Provided entries Block Start

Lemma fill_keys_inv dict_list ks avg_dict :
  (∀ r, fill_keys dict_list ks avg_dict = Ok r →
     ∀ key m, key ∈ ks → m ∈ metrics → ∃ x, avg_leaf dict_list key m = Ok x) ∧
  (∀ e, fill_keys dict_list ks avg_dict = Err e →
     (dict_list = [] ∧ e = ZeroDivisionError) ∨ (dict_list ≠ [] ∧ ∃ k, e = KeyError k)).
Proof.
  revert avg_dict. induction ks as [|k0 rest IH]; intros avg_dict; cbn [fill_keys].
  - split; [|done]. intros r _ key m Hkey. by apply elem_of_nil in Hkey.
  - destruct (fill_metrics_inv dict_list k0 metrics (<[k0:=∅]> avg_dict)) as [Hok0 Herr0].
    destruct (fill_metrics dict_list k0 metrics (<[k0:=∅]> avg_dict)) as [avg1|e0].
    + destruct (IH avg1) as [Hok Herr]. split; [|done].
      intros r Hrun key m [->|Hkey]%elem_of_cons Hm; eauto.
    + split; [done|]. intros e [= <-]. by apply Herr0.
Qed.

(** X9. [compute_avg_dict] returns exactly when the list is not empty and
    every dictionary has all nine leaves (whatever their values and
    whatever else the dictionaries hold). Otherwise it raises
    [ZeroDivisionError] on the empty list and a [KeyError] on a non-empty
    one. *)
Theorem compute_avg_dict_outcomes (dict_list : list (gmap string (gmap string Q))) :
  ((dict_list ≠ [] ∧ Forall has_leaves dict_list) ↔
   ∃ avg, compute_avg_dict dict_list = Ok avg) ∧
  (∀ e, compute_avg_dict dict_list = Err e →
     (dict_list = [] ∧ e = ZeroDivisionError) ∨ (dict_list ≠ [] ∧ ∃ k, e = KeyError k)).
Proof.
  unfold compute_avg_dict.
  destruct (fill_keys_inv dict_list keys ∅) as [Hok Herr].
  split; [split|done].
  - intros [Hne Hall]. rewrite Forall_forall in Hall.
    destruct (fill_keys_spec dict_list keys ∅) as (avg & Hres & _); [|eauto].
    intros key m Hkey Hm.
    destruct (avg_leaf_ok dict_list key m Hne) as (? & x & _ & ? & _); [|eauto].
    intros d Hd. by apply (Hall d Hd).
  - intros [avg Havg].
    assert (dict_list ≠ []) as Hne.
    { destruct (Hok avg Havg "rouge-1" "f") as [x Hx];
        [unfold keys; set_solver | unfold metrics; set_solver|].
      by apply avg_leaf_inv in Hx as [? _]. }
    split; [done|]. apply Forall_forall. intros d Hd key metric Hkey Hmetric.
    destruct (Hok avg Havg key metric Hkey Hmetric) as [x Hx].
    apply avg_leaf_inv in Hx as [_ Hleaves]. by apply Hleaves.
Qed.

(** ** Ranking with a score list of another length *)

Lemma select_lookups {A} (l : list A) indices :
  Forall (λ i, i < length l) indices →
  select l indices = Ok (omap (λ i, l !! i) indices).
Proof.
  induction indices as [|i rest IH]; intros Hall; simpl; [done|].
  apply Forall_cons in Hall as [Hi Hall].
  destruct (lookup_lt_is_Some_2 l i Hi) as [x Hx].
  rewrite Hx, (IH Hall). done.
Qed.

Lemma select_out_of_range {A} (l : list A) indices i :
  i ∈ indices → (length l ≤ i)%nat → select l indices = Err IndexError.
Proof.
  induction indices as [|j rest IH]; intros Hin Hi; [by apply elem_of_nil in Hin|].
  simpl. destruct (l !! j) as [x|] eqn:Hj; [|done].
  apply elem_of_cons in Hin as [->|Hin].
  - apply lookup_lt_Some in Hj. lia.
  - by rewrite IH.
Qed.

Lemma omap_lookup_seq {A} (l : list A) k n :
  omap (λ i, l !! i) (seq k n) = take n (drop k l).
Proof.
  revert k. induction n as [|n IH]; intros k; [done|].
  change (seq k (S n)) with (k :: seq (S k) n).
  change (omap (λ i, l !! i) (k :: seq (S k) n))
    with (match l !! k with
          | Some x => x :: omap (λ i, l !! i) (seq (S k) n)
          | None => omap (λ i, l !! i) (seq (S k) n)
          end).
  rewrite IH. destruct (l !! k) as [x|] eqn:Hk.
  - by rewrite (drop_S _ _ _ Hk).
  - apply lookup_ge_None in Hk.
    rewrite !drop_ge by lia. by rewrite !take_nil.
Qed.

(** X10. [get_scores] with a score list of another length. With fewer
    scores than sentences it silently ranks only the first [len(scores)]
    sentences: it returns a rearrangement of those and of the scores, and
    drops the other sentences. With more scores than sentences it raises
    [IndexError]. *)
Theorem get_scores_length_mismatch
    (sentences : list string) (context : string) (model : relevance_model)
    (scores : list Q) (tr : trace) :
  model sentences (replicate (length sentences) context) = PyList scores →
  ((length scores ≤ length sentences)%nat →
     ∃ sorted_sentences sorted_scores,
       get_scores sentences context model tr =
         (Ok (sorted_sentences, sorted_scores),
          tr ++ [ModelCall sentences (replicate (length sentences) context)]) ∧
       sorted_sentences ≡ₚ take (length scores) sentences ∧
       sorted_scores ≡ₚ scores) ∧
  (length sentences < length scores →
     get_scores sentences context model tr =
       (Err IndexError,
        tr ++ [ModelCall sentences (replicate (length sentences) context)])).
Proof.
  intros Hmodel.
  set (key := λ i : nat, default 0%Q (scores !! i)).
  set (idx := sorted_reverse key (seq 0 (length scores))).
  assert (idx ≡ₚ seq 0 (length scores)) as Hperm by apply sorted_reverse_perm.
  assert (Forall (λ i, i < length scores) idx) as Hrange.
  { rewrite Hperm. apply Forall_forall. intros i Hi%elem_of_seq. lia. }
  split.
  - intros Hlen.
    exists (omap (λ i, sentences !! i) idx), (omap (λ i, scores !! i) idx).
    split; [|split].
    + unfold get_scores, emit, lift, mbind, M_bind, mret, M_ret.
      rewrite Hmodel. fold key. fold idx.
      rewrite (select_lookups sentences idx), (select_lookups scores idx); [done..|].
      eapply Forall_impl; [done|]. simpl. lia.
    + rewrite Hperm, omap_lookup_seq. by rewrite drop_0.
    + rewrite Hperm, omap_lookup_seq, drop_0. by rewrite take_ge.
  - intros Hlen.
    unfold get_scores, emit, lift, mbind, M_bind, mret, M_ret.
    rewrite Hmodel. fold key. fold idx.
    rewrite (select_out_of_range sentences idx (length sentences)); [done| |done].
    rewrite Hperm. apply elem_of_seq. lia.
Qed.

Provided entries Block End
Provided entries Block Start

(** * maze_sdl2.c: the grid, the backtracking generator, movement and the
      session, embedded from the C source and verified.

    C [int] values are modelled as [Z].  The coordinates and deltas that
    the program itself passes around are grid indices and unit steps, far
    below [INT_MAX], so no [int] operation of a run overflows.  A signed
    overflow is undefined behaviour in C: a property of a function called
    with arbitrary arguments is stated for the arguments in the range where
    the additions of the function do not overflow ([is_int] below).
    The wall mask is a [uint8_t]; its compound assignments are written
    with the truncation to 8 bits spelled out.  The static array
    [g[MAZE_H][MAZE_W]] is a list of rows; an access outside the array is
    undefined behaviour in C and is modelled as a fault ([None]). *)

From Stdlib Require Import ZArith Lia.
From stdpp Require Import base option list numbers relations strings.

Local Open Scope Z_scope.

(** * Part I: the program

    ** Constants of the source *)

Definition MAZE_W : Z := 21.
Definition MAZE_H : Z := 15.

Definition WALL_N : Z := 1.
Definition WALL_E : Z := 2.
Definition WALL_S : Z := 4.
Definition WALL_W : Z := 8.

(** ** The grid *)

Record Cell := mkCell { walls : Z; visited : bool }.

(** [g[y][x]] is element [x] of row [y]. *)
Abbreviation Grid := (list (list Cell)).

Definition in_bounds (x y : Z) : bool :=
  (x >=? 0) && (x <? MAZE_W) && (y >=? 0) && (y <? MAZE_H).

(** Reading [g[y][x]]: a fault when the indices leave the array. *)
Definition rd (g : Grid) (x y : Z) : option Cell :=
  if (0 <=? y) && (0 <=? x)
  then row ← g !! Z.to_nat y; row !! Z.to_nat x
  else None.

Provided entries Block End

- _Instructions to follow_
Which lines above run from the one containing "Lemma fill_keys_inv dict_list" to the one containing "(** ** Ranking"? Give them again exactly, both ends included.

- _Result of the task_
Lemma fill_keys_inv dict_list ks avg_dict :
  (∀ r, fill_keys dict_list ks avg_dict = Ok r →
     ∀ key m, key ∈ ks → m ∈ metrics → ∃ x, avg_leaf dict_list key m = Ok x) ∧
  (∀ e, fill_keys dict_list ks avg_dict = Err e →
     (dict_list = [] ∧ e = ZeroDivisionError) ∨ (dict_list ≠ [] ∧ ∃ k, e = KeyError k)).
Proof.
  revert avg_dict. induction ks as [|k0 rest IH]; intros avg_dict; cbn [fill_keys].
  - split; [|done]. intros r _ key m Hkey. by apply elem_of_nil in Hkey.
  - destruct (fill_metrics_inv dict_list k0 metrics (<[k0:=∅]> avg_dict)) as [Hok0 Herr0].
    destruct (fill_metrics dict_list k0 metrics (<[k0:=∅]> avg_dict)) as [avg1|e0].
    + destruct (IH avg1) as [Hok Herr]. split; [|done].
      intros r Hrun key m [->|Hkey]%elem_of_cons Hm; eauto.
    + split; [done|]. intros e [= <-]. by apply Herr0.
Qed.

(** X9. [compute_avg_dict] returns exactly when the list is not empty and
    every dictionary has all nine leaves (whatever their values and
    whatever else the dictionaries hold). Otherwise it raises
    [ZeroDivisionError] on the empty list and a [KeyError] on a non-empty
    one. *)
Theorem compute_avg_dict_outcomes (dict_list : list (gmap string (gmap string Q))) :
  ((dict_list ≠ [] ∧ Forall has_leaves dict_list) ↔
   ∃ avg, compute_avg_dict dict_list = Ok avg) ∧
  (∀ e, compute_avg_dict dict_list = Err e →
     (dict_list = [] ∧ e = ZeroDivisionError) ∨ (dict_list ≠ [] ∧ ∃ k, e = KeyError k)).
Proof.
  unfold compute_avg_dict.
  destruct (fill_keys_inv dict_list keys ∅) as [Hok Herr].
  split; [split|done].
  - intros [Hne Hall]. rewrite Forall_forall in Hall.
    destruct (fill_keys_spec dict_list keys ∅) as (avg & Hres & _); [|eauto].
    intros key m Hkey Hm.
    destruct (avg_leaf_ok dict_list key m Hne) as (? & x & _ & ? & _); [|eauto].
    intros d Hd. by apply (Hall d Hd).
  - intros [avg Havg].
    assert (dict_list ≠ []) as Hne.
    { destruct (Hok avg Havg "rouge-1" "f") as [x Hx];
        [unfold keys; set_solver | unfold metrics; set_solver|].
      by apply avg_leaf_inv in Hx as [? _]. }
    split; [done|]. apply Forall_forall. intros d Hd key metric Hkey Hmetric.
    destruct (Hok avg Havg key metric Hkey Hmetric) as [x Hx].
    apply avg_leaf_inv in Hx as [_ Hleaves]. by apply Hleaves.
Qed.

(** ** Ranking with a score list of another length *)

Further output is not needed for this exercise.